Lara voltou a ficar vermelha. "Não, não estou," ela afirmou. "Eu estava... Eu
o conheci profissionalmente, como citei no fax. Só que nós temos... tarefas
inacabadas."
"Bem, temo que você percorreu uma longa distância por nada, lamento que não
possa ajudar mais." Elas ficaram em silêncio por um momento. "Pois bem, a Rosa
vai abrir a porta para você," então ela tocou um pequeno sino na mesa e Rosa,
a empregada filipina, surgiu. "Leve a senhorita Croft até a porta, Rosa, por
favor. Sinto muito, senhorita Croft, que essa foi uma jornada em vão. Adeus."

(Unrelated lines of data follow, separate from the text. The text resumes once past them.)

(** ** The stored accounts *)
Lemma stored_pool_at s k p lam pid :
  get_cell s k = mk_cell lam (pool_bytes p) pid -> StakePool_wf p -> pool_at s k p.
Proof. intros E Hw. unfold pool_at. rewrite E. exact (proj1 (proj2_sig (stored_pool p) Hw)). Qed.
Lemma stored_list_at s k l lam pid :
  get_cell s k = mk_cell lam (list_bytes l) pid -> ValidatorStakeList_wf l -> list_at s k l.
Proof. intros E Hw. unfold list_at. rewrite E. exact (proj1 (proj2_sig (stored_list l) Hw)). Qed.
Lemma zero_pool_cell : get_cell the_store KP0 = mk_cell 5000 (pool_bytes zero_pool) PID.
Proof. vm_compute. reflexivity. Qed.
Lemma zero_list_cell : get_cell the_store KL0 = mk_cell 100000 (list_bytes zero_list) PID.
Proof. vm_compute. reflexivity. Qed.
Lemma forged_cell : get_cell the_store FORGED = mk_cell 1 (pool_bytes forged_pool) USER.
Proof. vm_compute. reflexivity. Qed.
Lemma zero_list_wf : ValidatorStakeList_wf zero_list.
Proof. split_and!; cbn; [done|done|unfold MAX_VALIDATOR_STAKE_ACCOUNTS; lia|by apply Forall_nil]. Qed.
Lemma zero_pool_at : pool_at the_store KP0 zero_pool.
Proof. eapply stored_pool_at; [exact zero_pool_cell|by repeat split]. Qed.
Lemma zero_list_at : list_at the_store KL0 zero_list.
Proof. eapply stored_list_at; [exact zero_list_cell|exact zero_list_wf]. Qed.
Lemma forged_pool_at : pool_at the_store FORGED forged_pool.
Proof. eapply stored_pool_at; [exact forged_cell|by repeat split]. Qed.
Lemma zero_pool_length : len (cell_data (get_cell the_store KP0)) = 208.
Proof.
  rewrite zero_pool_cell. cbn [cell_data]. unfold len, pool_bytes.
  rewrite (proj2 (proj2_sig (stored_pool zero_pool) ltac:(by repeat split))). done.
Qed.
Lemma zero_list_length : len (cell_data (get_cell the_store KL0)) = 48003.
Proof.
  rewrite zero_list_cell. cbn [cell_data]. unfold len, list_bytes.
  rewrite (proj2 (proj2_sig (stored_list zero_list) zero_list_wf)). exact list_capacity.
Qed.
Lemma vote2_stake_account : stake_account_of the_store PID KP VOTE2_STAKE VOTE2.
Proof.
  split; [|reflexivity]. assert (E : cell_data (get_cell the_store VOTE2_STAKE) = to_bytes VOTE2) by (vm_compute; reflexivity).
  rewrite E. eexists _, _. split; [vm_compute; reflexivity|]. vm_compute. reflexivity.
Qed.

Lemma the_rent : read_rent (info rent_id) the_store = (Ok 2, the_store).
Proof. unfold read_rent. erewrite stM_bind_run by reflexivity. apply lift_run. vm_compute. reflexivity. Qed.

(** the pool after a successful deposit or withdrawal *)
Lemma deposit_pool_after s' :
  process_deposit PID deposit_accounts the_store = (Ok tt, s') -> exists P S, pool_at s' KP (set_totals P S the_pool).
Proof.
  intros Hr.
  destruct (deposit_run (RTL:=idle_runtime_laws PID) _ the_store s' the_pool the_list _ _ Hr the_store_wf eq_refl
              KP_KL the_pool_at the_list_at eq_refl)
    as (? & ? & ? & ? & ? & ? & ? & ? & ? & ? & ? & ? & ? & ? & c & v & i & t & P & S & s1 & Hrun).
  cbv zeta in Hrun. destruct_and? Hrun. by exists P, S.
Qed.
Lemma withdraw_pool_after s' :
  process_withdraw PID 100 withdraw_accounts the_store = (Ok tt, s') ->
  exists P S, pool_at s' KP (set_totals P S the_pool).
Proof.
  intros Hr.
  destruct (withdraw_run (RTL:=idle_runtime_laws PID) _ _ the_store s' the_pool the_list _ _ Hr the_store_wf eq_refl
              KP_KL the_pool_at the_list_at eq_refl)
    as (? & ? & ? & ? & ? & ? & ? & ? & ? & ? & ? & ? & c & v & i & x & P & S & s1 & Hrun).
  cbv zeta in Hrun. destruct_and? Hrun. by exists P, S.
Qed.

(** ** Execution on the concrete store *)
(** [p], [l] and [v] say what the pool, list and stake account passed hold *)
Ltac sample_step p l v :=
  lazymatch goal with
  | |- next_info _ _ = _ => apply next_info_run
  | |- read_clock _ _ = _ => apply read_clock_Ok; split; [reflexivity|exact the_clock]
  | |- read_stake_history _ _ = _ => apply read_stake_history_Ok; split; [reflexivity|exact the_history]
  | |- read_stake_pool _ _ = _ =>
      apply read_stake_pool_Ok; split; [reflexivity|exact p]
  | |- read_validator_stake_list _ _ = _ =>
      apply read_validator_stake_list_Ok; split; [reflexivity|exact l]
  | |- get_validator_checked _ _ _ _ = _ =>
      apply get_validator_checked_Ok; split; [reflexivity|exact v]
  | |- fail_if (negb (rent_is_exempt _ _ _)) _ _ = _ =>
      apply fail_if_run; cbn [key info]; first [rewrite zero_pool_length|rewrite zero_list_length]; vm_compute; reflexivity
  | |- fail_if _ _ _ = _ => apply fail_if_run; vm_compute; reflexivity
  | |- lift _ _ = _ => apply lift_run; vm_compute; reflexivity
  | |- gets _ _ = _ => reflexivity
  | |- lamports _ _ = _ => reflexivity
  | |- foldM _ _ _ _ = _ => reflexivity
  | |- borrow_data _ _ = _ => reflexivity
  | |- data_len _ _ = _ => reflexivity
  | |- owner_of _ _ = _ => reflexivity
  | |- read_rent _ _ = _ => exact the_rent
  | |- token_burn _ _ _ _ _ _ _ _ _ = _ => reflexivity
  | |- token_mint_to _ _ _ _ _ _ _ _ _ = _ => reflexivity
  end.
Ltac sample_run p l v := repeat (lazymatch goal with |- succeeds (_ ≫= _) _ => idtac end;
  eapply succeeds_bind; [solve [sample_step p l v]|]; cbv beta iota).

(** *** Administration *)
Definition add_accounts : list AccountInfo :=
  [ info KP; signer OWNER; info DEPOSIT_AUTH; info WITHDRAW_AUTH; info KL; info VOTE2_STAKE; info USER_TOKENS;
    info MINT; clock_info; history_info; token_info; stake_program_info ].
Lemma add_succeeds : succeeds (process_add_validator_stake_account PID add_accounts) the_store.
Proof.
  unfold process_add_validator_stake_account, add_accounts. sample_run the_pool_at the_list_at vote2_stake_account.
  apply succeeds_bind_unit.
  { apply save_validator_stake_list_run; [exact (list_at_length _ _ _ the_list_at)|].
    apply add_record_wf; [exact the_list_wf|reflexivity|by vm_compute|unfold MAX_VALIDATOR_STAKE_ACCOUNTS; cbn; lia]. }
  intros s1 [Hs1 _]%save_validator_stake_list_Ok. sample_run the_pool_at the_list_at vote2_stake_account.
  apply save_stake_pool_run. cbn [key info]. rewrite (data_written_ne the_store KL s1 KP ltac:(by vm_compute) Hs1).
  exact (pool_at_length _ _ _ the_pool_at).
Qed.

Definition remove_accounts : list AccountInfo :=
  [ info KP; signer OWNER; info WITHDRAW_AUTH; info NEW_OWNER; info KL; info VOTE_STAKE; info USER_TOKENS;
    info MINT; clock_info; token_info; stake_program_info ].
Lemma remove_succeeds : succeeds (process_remove_validator_stake_account PID remove_accounts) the_store.
Proof.
  unfold process_remove_validator_stake_account, remove_accounts. sample_run the_pool_at the_list_at the_stake_account.
  apply succeeds_bind_unit.
  { apply save_validator_stake_list_run; [exact (list_at_length _ _ _ the_list_at)|].
    apply (drop_validator_wf the_list VOTE). exact the_list_wf. }
  intros s1 [Hs1 _]%save_validator_stake_list_Ok. sample_run the_pool_at the_list_at the_stake_account.
  apply save_stake_pool_run. cbn [key info]. rewrite (data_written_ne the_store KL s1 KP ltac:(by vm_compute) Hs1).
  exact (pool_at_length _ _ _ the_pool_at).
Qed.

Definition set_owner_accounts : list AccountInfo := [ info KP; signer OWNER; info NEW_OWNER; info NEW_FEE ].
Lemma set_owner_succeeds : succeeds (process_set_owner PID set_owner_accounts) the_store.
Proof.
  unfold process_set_owner, set_owner_accounts. sample_run the_pool_at the_list_at the_stake_account.
  apply save_stake_pool_run. exact (pool_at_length _ _ _ the_pool_at).
Qed.

Definition the_init : InitArgs := mk_init_args (mk_fee 100 3).
Definition initialize_accounts : list AccountInfo :=
  [ info KP0; signer OWNER; info KL0; info MINT0; info FEE0; clock_info; info rent_id; token_info ].
Lemma initialize_succeeds : succeeds (process_initialize PID the_init initialize_accounts) the_store.
Proof.
  unfold process_initialize, initialize_accounts. sample_run zero_pool_at zero_list_at the_stake_account.
  rewrite (surjective_pairing (find_authority_bump_seed PID (key (info KP0)) AUTHORITY_DEPOSIT)).
  rewrite (surjective_pairing (find_authority_bump_seed PID (key (info KP0)) AUTHORITY_WITHDRAW)). sample_run zero_pool_at zero_list_at the_stake_account.
  apply succeeds_bind_unit.
  { apply save_validator_stake_list_run; [exact (list_at_length _ _ _ zero_list_at)|].
    split_and!; cbn; [done|done|unfold MAX_VALIDATOR_STAKE_ACCOUNTS; lia|by apply Forall_nil]. }
  intros s1 [Hs1 _]%save_validator_stake_list_Ok.
  apply save_stake_pool_run. cbn [key info]. rewrite (data_written_ne the_store KL0 s1 KP0 ltac:(by vm_compute) Hs1).
  exact (pool_at_length _ _ _ zero_pool_at).
Qed.

(** *** Balance updates *)
Definition update_pool_accounts : list AccountInfo := [ info KP; info KL; clock_info ].
Lemma update_pool_succeeds : succeeds (process_update_pool_balance PID update_pool_accounts) the_store.
Proof.
  unfold process_update_pool_balance, update_pool_accounts. sample_run the_pool_at the_list_at the_stake_account.
  apply save_stake_pool_run. exact (pool_at_length _ _ _ the_pool_at).
Qed.
(** the same accounts an epoch later *)
Definition later_store : Store := store_of ((clock_id, mk_cell 1 (clock_data 8) default_pubkey) :: the_cells).
Definition update_list_accounts : list AccountInfo := [ info KL; clock_info; info VOTE ].
Lemma later_store_wf : store_wf later_store.
Proof. apply store_of_wf. unfold the_cells. repeat (apply Forall_cons; split; [by cbn|]). by apply Forall_nil. Qed.
Lemma later_list_at : list_at later_store KL the_list.
Proof. eapply stored_list_at; [vm_compute; reflexivity|exact the_list_wf]. Qed.
Lemma later_clock : clock_from_account_info clock_info (get_cell later_store clock_id) = Ok (mk_clock 8).
Proof. vm_compute. reflexivity. Qed.
Lemma later_update :
  update_records (mk_clock 8) [info VOTE] (vsl_validators the_list) later_store =
    (Ok ([mk_validator_stake_info VOTE (cell_lamports (get_cell later_store VOTE)) 8], true), later_store).
Proof. reflexivity. Qed.
Lemma update_list_succeeds : succeeds (process_update_list_balance PID update_list_accounts) later_store.
Proof.
  unfold process_update_list_balance, update_list_accounts.
  do 2 (eapply succeeds_bind; [apply next_info_run|]; cbv beta iota).
  eapply succeeds_bind; [apply read_clock_Ok; split; [reflexivity|exact later_clock]|]. cbv beta.
  eapply succeeds_bind; [apply read_validator_stake_list_Ok; split; [reflexivity|exact later_list_at]|]. cbv beta.
  eapply succeeds_bind; [by apply fail_if_run|]. cbv beta.
  eapply succeeds_bind; [exact later_update|]. cbv beta iota.
  apply save_validator_stake_list_run; [exact (list_at_length _ _ _ later_list_at)|].
  split_and!; cbn; [done|done|unfold MAX_VALIDATOR_STAKE_ACCOUNTS; lia|].
  apply Forall_singleton. split; [apply later_store_wf|done].
Qed.

(** *** The liquidity pool *)
Ltac stored_token := split; [vm_compute; reflexivity|split; [split; vm_compute; reflexivity|reflexivity]].
Lemma liq_wsol_at : token_account_at the_store LIQ_WSOL spl_token_id (token_account WSOL LIQ_AUTH 1000).
Proof. stored_token. Qed.
Lemma liq_stsol_at : token_account_at the_store LIQ_STSOL spl_token_id (token_account MINT LIQ_AUTH 0).
Proof. stored_token. Qed.
Lemma user_wsol_at : token_account_at the_store USER_WSOL spl_token_id (token_account WSOL USER 60).
Proof. stored_token. Qed.
Lemma user_stsol_at : token_account_at the_store USER_STSOL spl_token_id (token_account MINT USER 80).
Proof. stored_token. Qed.
Lemma metalp_at : mint_at the_store METALP spl_token_id (token_mint LIQ_AUTH 500).
Proof. stored_token. Qed.

Definition add_liquidity_accounts : list AccountInfo :=
  [ info LIQ; token_info; info METALP; info LIQ_AUTH; info USER_WSOL; signer USER; info LIQ_WSOL; info USER_TOKENS ].
Lemma add_liquidity_succeeds : succeeds (process_add_liquidity PID 50 add_liquidity_accounts) the_store.
Proof.
  unfold process_add_liquidity, add_liquidity_accounts.
  pose proof metalp_at. pose proof liq_wsol_at. pose proof user_wsol_at.
  eapply succeeds_bind; [by apply fail_if_run|]. cbv beta.
  do 8 (eapply succeeds_bind; [apply next_info_run|]; cbv beta iota).
  eapply succeeds_bind; [apply read_mint_Ok; split; [reflexivity|exact metalp_at]|]. cbv beta.
  eapply succeeds_bind; [apply lift_run; reflexivity|]. cbv beta.
  eapply succeeds_bind; [apply read_token_account_Ok; split; [reflexivity|exact liq_wsol_at]|]. cbv beta.
  eapply succeeds_bind; [apply lift_run; reflexivity|]. cbv beta.
  eapply succeeds_bind; [apply read_token_account_Ok; split; [reflexivity|exact user_wsol_at]|]. cbv beta.
  eapply succeeds_bind; [by apply assert_run, bool_decide_eq_true_2|]. cbv beta.
  eapply succeeds_bind; [reflexivity|]. cbv beta.
  eapply succeeds_bind; [apply lift_run; vm_compute; reflexivity|]. cbv beta.
  unfold liq_pool_token_mint_to. rewrite (surjective_pairing (find_authority_bump_seed _ _ _)). by eexists.
Qed.

Definition sell_accounts (pool : Pubkey) : list AccountInfo :=
  [ info pool; info LIQ; token_info; info LIQ_WSOL; info LIQ_STSOL; info LIQ_AUTH; info USER_WSOL;
    info USER_STSOL; signer USER ].
Ltac sample_sell p :=
  unfold process_sell_stsol, sell_accounts;
  eapply succeeds_bind; [by apply fail_if_run|]; cbv beta;
  do 9 (eapply succeeds_bind; [apply next_info_run|]; cbv beta iota);
  eapply succeeds_bind;
    [apply read_stake_pool_Ok; split; [reflexivity|exact p]|]; cbv beta;
  eapply succeeds_bind; [by apply fail_if_run|]; cbv beta;
  eapply succeeds_bind; [apply read_token_account_Ok; split; [reflexivity|exact liq_wsol_at]|]; cbv beta;
  eapply succeeds_bind; [by apply fail_if_run|]; cbv beta;
  eapply succeeds_bind; [apply read_token_account_Ok; split; [reflexivity|exact liq_wsol_at]|]; cbv beta;
  eapply succeeds_bind; [apply read_token_account_Ok; split; [reflexivity|exact liq_stsol_at]|]; cbv beta;
  eapply succeeds_bind; [apply read_token_account_Ok; split; [reflexivity|exact user_stsol_at]|]; cbv beta;
  do 2 (eapply succeeds_bind; [by apply assert_run, bool_decide_eq_true_2|]; cbv beta);
  eapply succeeds_bind; [apply read_token_account_Ok; split; [reflexivity|exact user_wsol_at]|]; cbv beta;
  eapply succeeds_bind; [by apply assert_run, bool_decide_eq_true_2|]; cbv beta;
  eapply succeeds_bind; [reflexivity|]; cbv beta;
  do 3 (eapply succeeds_bind; [apply lift_run; vm_compute; reflexivity|]; cbv beta);
  rewrite (surjective_pairing (find_program_address _ _)); by eexists.
Lemma sell_succeeds : succeeds (process_sell_stsol PID 40 (sell_accounts KP)) the_store.
Proof. sample_sell the_pool_at. Qed.
Lemma sell_forged_succeeds : succeeds (process_sell_stsol PID 40 (sell_accounts FORGED)) the_store.
Proof. sample_sell forged_pool_at. Qed.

Ela se inclinou para apertar a mão de Lara; o aperto era tão firme quanto Lara
imaginou que seria.
Naquela noite, de volta ao seu quarto no Royalton, Lara não conseguia dormir,
e não era o barulho da cidade que a mantinha acordada. A cabeça dela estava
agitada com pensamentos incoerentes; ela tinha certeza que estava formulando
algo que parecia não se esclarecer. Finalmente, cansada de virar de um lado
para o outro, ela levantou da cama e se vestiu, calçando um pesado par de
botas e amarrando firmemente seu cabelo. Tinha apenas uma coisa que ela podia
fazer numa hora dessas. Exercício. Uma limpeza expressa para o cérebro.
Lara desceu do metrô na parada do Park Place. Nova Iorque sempre foi um lugar
impressionante — mesmo às três horas da manhã o local ainda estava repleto de
pessoas que pareciam estar indo para o trabalho. Ela caminhou rapidamente em
frente à prefeitura escurecida. O gigantesco prédio Woolworth Building estava
sempre atrás dela, com seu formato alongado de catedral perfurando os céus.

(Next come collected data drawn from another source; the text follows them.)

(** C23: the price of a withdrawal, in any build. The lamports paid out are
    never worth more than the burned tokens, and both totals shrink by what
    was paid and burned, modulo 2^64.  When no more tokens are burned than the
    pool has counted, which a build with overflow checks enforces, the totals
    do not wrap around and the value of the remaining tokens has not fallen.
    The handler does not compare the burned mint with the pool's, so in a
    release build more tokens of another mint can be burned than that. *)
Theorem withdraw_price s s' p q amount accounts kp :
  process_withdraw program_id amount accounts s = (Ok tt, s') -> u64_range amount -> store_wf s ->
  slot_key (Some 0%nat) accounts = Some kp -> pool_at s kp p -> kp <> sp_validator_stake_list p -> pool_at s' kp q ->
  exists x, calc_lamports_amount p amount = Some x /\ x * sp_pool_total p <= amount * sp_stake_total p /\
    q = set_totals (wrap 64 (sp_pool_total p - amount)) (wrap 64 (sp_stake_total p - x)) p /\
    (overflow_checks = true -> amount <= sp_pool_total p) /\
    (amount <= sp_pool_total p -> q = pool_debit p x amount /\ price_le p q).
Proof.
  intros Hr Ha Hw Hkp Hp Hne Hq.
  destruct (list_passed (Withdraw amount) _ _ _ _ _ Hr eq_refl ltac:(by eexists) Hkp Hp) as (l & Hl).
  destruct (withdraw_run _ _ s s' p l _ _ Hr Hw Hkp Hne Hp Hl eq_refl)
    as (? & ? & ? & ? & ? & ? & ? & ? & ? & ? & ? & ? & c & v & i & x & P & S & s1 & Hrun).
  cbv zeta in Hrun. destruct_and? Hrun. same_views. pose proof (pool_at_wf _ _ _ Hp) as Hwf.
  match goal with H : calc_lamports_amount p amount = Some x |- _ => pose proof H as Hx end.
  pose proof Hwf as (_ & _ & _ & HSr & HPr & _).
  assert (Hb : 0 < sp_pool_total p /\ 0 <= x /\ x * sp_pool_total p <= amount * sp_stake_total p).
  { unfold u64_range in *. apply mul_div_bounds in Hx; lia. }
  match goal with HP : plain_sub _ amount = Ok P, HS : plain_sub _ x = Ok S |- _ =>
    apply plain_sub_Ok in HP as [-> HovP], HS as [-> HovS] end.
  exists x. split; [done|]. split; [apply Hb|]. split; [done|]. split.
  { intros Hov. destruct (HovP Hov) as [_ [? _]]. lia. }
  intros HP. unfold u64_range in *. assert (x <= sp_stake_total p) by nia.
  rewrite !wrap_small by (unfold u64_range in *; lia). split; [done|]. by apply price_le_withdraw.
Qed.
End Withdrawals.
Lemma token_process_refines_witness :
  exists ev m', holds Mint after_transfer TOK m' /\ no_native TOK after_transfer /\
    ledger_authorised spl_token_id tok_store tok_mint ev /\
    ledger_step ev 150 (fun a => token_balance TOK (get_cell tok_store a))
      (mint_supply m') (fun a => token_balance TOK (get_cell after_transfer a)).
Proof.
  exact (token_process_refines (SDK:=model_sdk) transfer_sample (token_pack (Transfer 25)) tok_store tt after_transfer
    TOK tok_mint transfer_sample_run tok_store_wf TOK_not_native tok_mint_at tok_no_native).
Defined.
Lemma tok_circulating : mint_supply tok_mint = circulating TOK tok_store.
Proof. vm_compute. reflexivity. Qed.
Lemma transfer_step : token_step (program_id:=spl_token_id) tok_store after_transfer.
Proof. split; [exact tok_store_wf|]. exists transfer_sample, (token_pack (Transfer 25)). exact transfer_sample_run. Qed.
Lemma supply_is_circulating_witness :
  exists m', holds Mint after_transfer TOK m' /\ no_native TOK after_transfer /\
    mint_supply m' = circulating TOK after_transfer.
Proof.
  exact (supply_is_circulating (SDK:=model_sdk) tok_store after_transfer TOK tok_mint (rtc_once _ _ transfer_step)
    TOK_not_native tok_mint_at tok_no_native tok_circulating).
Defined.
Lemma validate_owner_sound_witness :
  let s' := (validate_owner spl_token_id MS (info MS) [signer ALICE; signer CAROL] tok_store).2 in
  s' = tok_store /\ MS = MS /\
  if bool_decide (spl_token_id = cell_owner (get_cell tok_store MS)) &&
     (len (cell_data (get_cell tok_store MS)) =? Z.of_nat MULTISIG_LEN)
  then exists ms (positions : list nat),
         holds Multisig tok_store MS ms /\ NoDup positions /\ ms_m ms <= Z.of_nat (length positions) /\
         forall n, n ∈ positions -> Z.of_nat n < ms_n ms /\
           exists i, i ∈ [signer ALICE; signer CAROL] /\ is_signer i = true /\ ms_signers ms !! n = Some (key i)
  else false = true.
Proof.
  exact (validate_owner_sound (SDK:=model_sdk) MS (info MS) [signer ALICE; signer CAROL] tok_store tt _
    (run_pair _ _ _ multisig_signed_runs)).
Defined.
Lemma initialize_multisig_spec_witness :
  let s' := (process_initialize_multisig multisig_sample 2 tok_store).2 in
  exists multisig_i rent_i signers ms0,
    multisig_sample = multisig_i :: rent_i :: signers /\ decodes Multisig tok_store (key multisig_i) ms0 /\
    ms_is_initialized ms0 = false /\ 1 <= 2 <= 11 /\ (1 <= length signers <= 11)%nat /\
    decodes Multisig s' (key multisig_i)
      (mk_multisig 2 (len signers) true ((key <$> signers) ++ drop (length signers) (ms_signers ms0))) /\
    forall k, k <> key multisig_i -> cell_data (get_cell s' k) = cell_data (get_cell tok_store k).
Proof.
  exact (initialize_multisig_spec (SDK:=model_sdk) multisig_sample 2 tok_store tt _
    (run_pair _ _ _ multisig_sample_runs) (conj (Z.le_0_2) eq_refl)).
Defined.
Lemma overcommitted_multisig_locked_witness :
  validate_owner spl_token_id LOCKED_MS (info LOCKED_MS) [signer ALICE; signer BOB] tok_store <> (Ok tt, tok_store).
Proof.
  refine (overcommitted_multisig_locked (SDK:=model_sdk) LOCKED_MS (info LOCKED_MS) [signer ALICE; signer BOB]
    three_of_two tok_store tt tok_store _ locked_at _); [vm_compute; reflexivity|done].
Defined.
Lemma token_process_frame_witness :
  cell_owner (get_cell after_transfer B_TOK) = cell_owner (get_cell tok_store B_TOK) /\
  (B_TOK ∉ key <$> transfer_sample -> get_cell after_transfer B_TOK = get_cell tok_store B_TOK).
Proof.
  exact (token_process_frame (SDK:=model_sdk) transfer_sample (token_pack (Transfer 25)) tok_store (Ok tt) after_transfer
    B_TOK transfer_sample_run).
Defined.
Lemma token_lamports_conserved_witness :
  let s' := (token_process spl_token_id close_sample (token_pack CloseAccount) tok_store).2 in
  store_sum cell_lamports s' = store_sum cell_lamports tok_store -
    match token_unpack (token_pack CloseAccount), close_sample with
    | Ok CloseAccount, a :: b :: _ => if decide (key a = key b) then cell_lamports (get_cell tok_store (key a)) else 0
    | _, _ => 0
    end.
Proof.
  exact (token_lamports_conserved (SDK:=model_sdk) close_sample (token_pack CloseAccount) tok_store tt _
    (run_pair _ _ _ close_sample_runs)).
Defined.
Lemma tok_native_wf : native_wf tok_store.
Proof.
  intros a v [[_ Hu] _]. unfold lamports_at.
  enough (Hc : match account_unpack_from_slice (cell_data (get_cell tok_store a)) with
    | Ok w => eqb (is_native w) (bool_decide (acc_mint w = native_mint_id)) &&
              implb (is_native w) (acc_amount w <=? cell_lamports (get_cell tok_store a))
    | _ => true end = true).
  { cbn [unpack_from_slice Account_Pack] in Hu. rewrite Hu in Hc. apply andb_prop in Hc as [H1 H2].
    apply eqb_prop in H1. split; [by rewrite H1, bool_decide_eq_true|]. intros Hn. rewrite Hn in H2.
    by apply Z.leb_le in H2. }
  clear Hu. revert a. apply (store_of_cells (fun c => match account_unpack_from_slice (cell_data c) with
    | Ok w => eqb (is_native w) (bool_decide (acc_mint w = native_mint_id)) &&
              implb (is_native w) (acc_amount w <=? cell_lamports c)
    | _ => true end = true)).
  - vm_compute. reflexivity.
  - unfold tok_cells. repeat (apply Forall_cons; split; [vm_compute; reflexivity|]). by apply Forall_nil.
Qed.
Definition after_sol : Store := (token_process spl_token_id sol_sample (token_pack (Transfer 15)) tok_store).2.
Lemma b_sol_after : holds Account after_sol B_SOL (set_acc_amount 20 b_sol).
Proof. split; [split|]; vm_compute; reflexivity. Qed.
Lemma wrapped_sol_backed_witness :
  (is_native (set_acc_amount 20 b_sol) = true <-> acc_mint (set_acc_amount 20 b_sol) = native_mint_id) /\
  (is_native (set_acc_amount 20 b_sol) = true -> 20 <= cell_lamports (get_cell after_sol B_SOL)).
Proof.
  exact (wrapped_sol_backed (SDK:=model_sdk) sol_sample (token_pack (Transfer 15)) tok_store tt after_sol
    (run_pair _ _ _ sol_sample_runs) tok_store_wf tok_native_wf B_SOL _ b_sol_after).
Defined.
End Witnesses.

Depois de passar pela prefeitura, ela sentiu seus passos ficarem mais leves
quando chegou na ancoragem da Ponte de Brooklyn. Agora sim, ela estava no
lugar certo.
Ela seguiu em direção ao arco duplo das torres de Nova Iorque, seu coração
batendo cada vez mais forte conforme ela subia acima do rio. Os cabos
principais, cada um com quase 60 cm de largura, subiam por uma fenda na
calçada; primeiro até a altura de seus tornozelos, depois até os joelhos, e
então continuavam a subir, até o topo das torres, por onde atravessavam
grandes estruturas metálicas, mantendo a ponte suspensa. Ela rapidamente
saltou sobre um cabo e começou sua escalada. O vento ficou mais forte, jogando
seu rabo de cavalo ao redor do pescoço. Ela respirou fundo. Cabos mais finos
subiam ao seu lado, e ela segurou-se neles para manter o equilíbrio, sentindo
o aço gelado em seus dedos.
Havia apenas um obstáculo nessa escalada — além da possibilidade de ser vista
e um esquadrão de veículos ser acionado para retirá-la dali —, e era um portão
com cerca de 15 m ao longo do cabo, trancado, parafusado e protegido com
longos espinhos para impedir que qualquer um — bem, quase qualquer um —
escalasse por ali. Não haviam escadarias entre as torres de pedra como existem
nas torres de aço modernas. Os cabos eram a única forma para que os
engenheiros e reparadores subissem. Esse era o melhor trajeto para caminhar na
cidade, Lara decidiu. Ela teve um breve susto quando sua jaqueta enroscou em
um dos espinhos do portão e ela quase escorregou, mas o medo deu-lhe um novo
impulso para se reequilibrar no cabo largo. Ela subia em direção aos céus,
onde podia ver algumas fracas estrelas sobre o Brooklyn, e seguiu o cabo, com
um pé na frente do outro, até que chegou à pequena escada que subia até o topo
extremo da torre, 84 metros — e 30 centímetros — acima do rio East. De um
lado, Manhattan brilhava e queimava feito Oz; do outro, Brooklyn fumegava de
forma mais estatal e menos espalhafatosa. E aqui, no topo, Lara novamente
ouviu a voz de Cornelia Blackmore ecoando em sua cabeça:
Ele era exatamente como o pai... Nada nunca era o suficiente, e ele estava
sempre assumindo riscos, riscos lunáticos... Ele sempre estava prestes a
encontrar algo importante, ou assim ele dizia. Parece que nunca deu em
nada.
O escritório bagunçado, as páginas removidas do caderno; independente do que
Cornelia Blackmore tivesse lhe dito, Lara não acreditava que um ataque do
coração era responsável pelo que aconteceu ao irmão dela. Mas, o quê realmente
teria acontecido com Blackmore? Ela não estava mais perto de descobrir.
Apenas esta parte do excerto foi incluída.